*** Opening Given records ***
(** rt_list_remove(&(object->list)). *)
Definition olist_remove (o : obj) (k : kernel) : kernel :=
  {| k with object_list := fun c => filter (fun x => x <> o) (object_list k c) |}.

(** ** timer.c: initialisation, removal, stopping, control *)
Definition _rt_timer_init (func : timeout_func) (time fl : Z) (tm : rt_timer) : rt_timer :=
  {| tm_parent := set_flag (clear fl RT_TIMER_FLAG_ACTIVATED) (tm_parent tm);
     tm_func := func; tm_init_tick := time; timeout_tick := 0 |}.

(** rt_list_remove on the timer's node: it is in one list at most. *)
Definition _rt_timer_remove (x : obj) (k : kernel) : kernel :=
  {| k with timer_list := filter (fun y => y <> x) (timer_list k);
            soft_timer_list := filter (fun y => y <> x) (soft_timer_list k);
            expired := filter (fun y => y <> x) (expired k);
            soft_expired := filter (fun y => y <> x) (soft_expired k) |}.

Definition rt_timer_list_next_timeout (l : list obj) (k : kernel) : option Z :=
  match l with
  | [] => Some RT_TICK_MAX
  | x :: _ => tm ← timers k !! x; Some (timeout_tick tm)
  end.

Definition rt_timer_next_timeout_tick (k : kernel) : option Z :=
  rt_timer_list_next_timeout (timer_list k) k.

Definition set_tflag (f : Z) (tm : rt_timer) : rt_timer :=
  {| tm with tm_parent := set_flag f (tm_parent tm) |}.
Definition tflag (tm : rt_timer) : Z := flag (tm_parent tm).
Definition has_flag (f m : Z) : bool := negb (Z.land f m =? 0).

Definition deactivate (tm : rt_timer) : rt_timer :=
  set_tflag (clear (tflag tm) RT_TIMER_FLAG_ACTIVATED) tm.
Definition activate (tm : rt_timer) : rt_timer :=
  set_tflag (Z.lor (tflag tm) RT_TIMER_FLAG_ACTIVATED) tm.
*** Closing Given records ***
_Exercise details:_ When you repeat the data, keep each line exactly as given.

_Output below:_
(** rt_list_remove(&(object->list)). *)
Definition olist_remove (o : obj) (k : kernel) : kernel :=
  {| k with object_list := fun c => filter (fun x => x <> o) (object_list k c) |}.

(** ** timer.c: initialisation, removal, stopping, control *)
Definition _rt_timer_init (func : timeout_func) (time fl : Z) (tm : rt_timer) : rt_timer :=
  {| tm_parent := set_flag (clear fl RT_TIMER_FLAG_ACTIVATED) (tm_parent tm);
     tm_func := func; tm_init_tick := time; timeout_tick := 0 |}.

(** rt_list_remove on the timer's node: it is in one list at most. *)
Definition _rt_timer_remove (x : obj) (k : kernel) : kernel :=
  {| k with timer_list := filter (fun y => y <> x) (timer_list k);
            soft_timer_list := filter (fun y => y <> x) (soft_timer_list k);
            expired := filter (fun y => y <> x) (expired k);
            soft_expired := filter (fun y => y <> x) (soft_expired k) |}.

Definition rt_timer_list_next_timeout (l : list obj) (k : kernel) : option Z :=
  match l with
  | [] => Some RT_TICK_MAX
  | x :: _ => tm ← timers k !! x; Some (timeout_tick tm)
  end.

Definition rt_timer_next_timeout_tick (k : kernel) : option Z :=
  rt_timer_list_next_timeout (timer_list k) k.

Definition set_tflag (f : Z) (tm : rt_timer) : rt_timer :=
  {| tm with tm_parent := set_flag f (tm_parent tm) |}.
Definition tflag (tm : rt_timer) : Z := flag (tm_parent tm).
Definition has_flag (f m : Z) : bool := negb (Z.land f m =? 0).

Definition deactivate (tm : rt_timer) : rt_timer :=
  set_tflag (clear (tflag tm) RT_TIMER_FLAG_ACTIVATED) tm.
Definition activate (tm : rt_timer) : rt_timer :=
  set_tflag (Z.lor (tflag tm) RT_TIMER_FLAG_ACTIVATED) tm.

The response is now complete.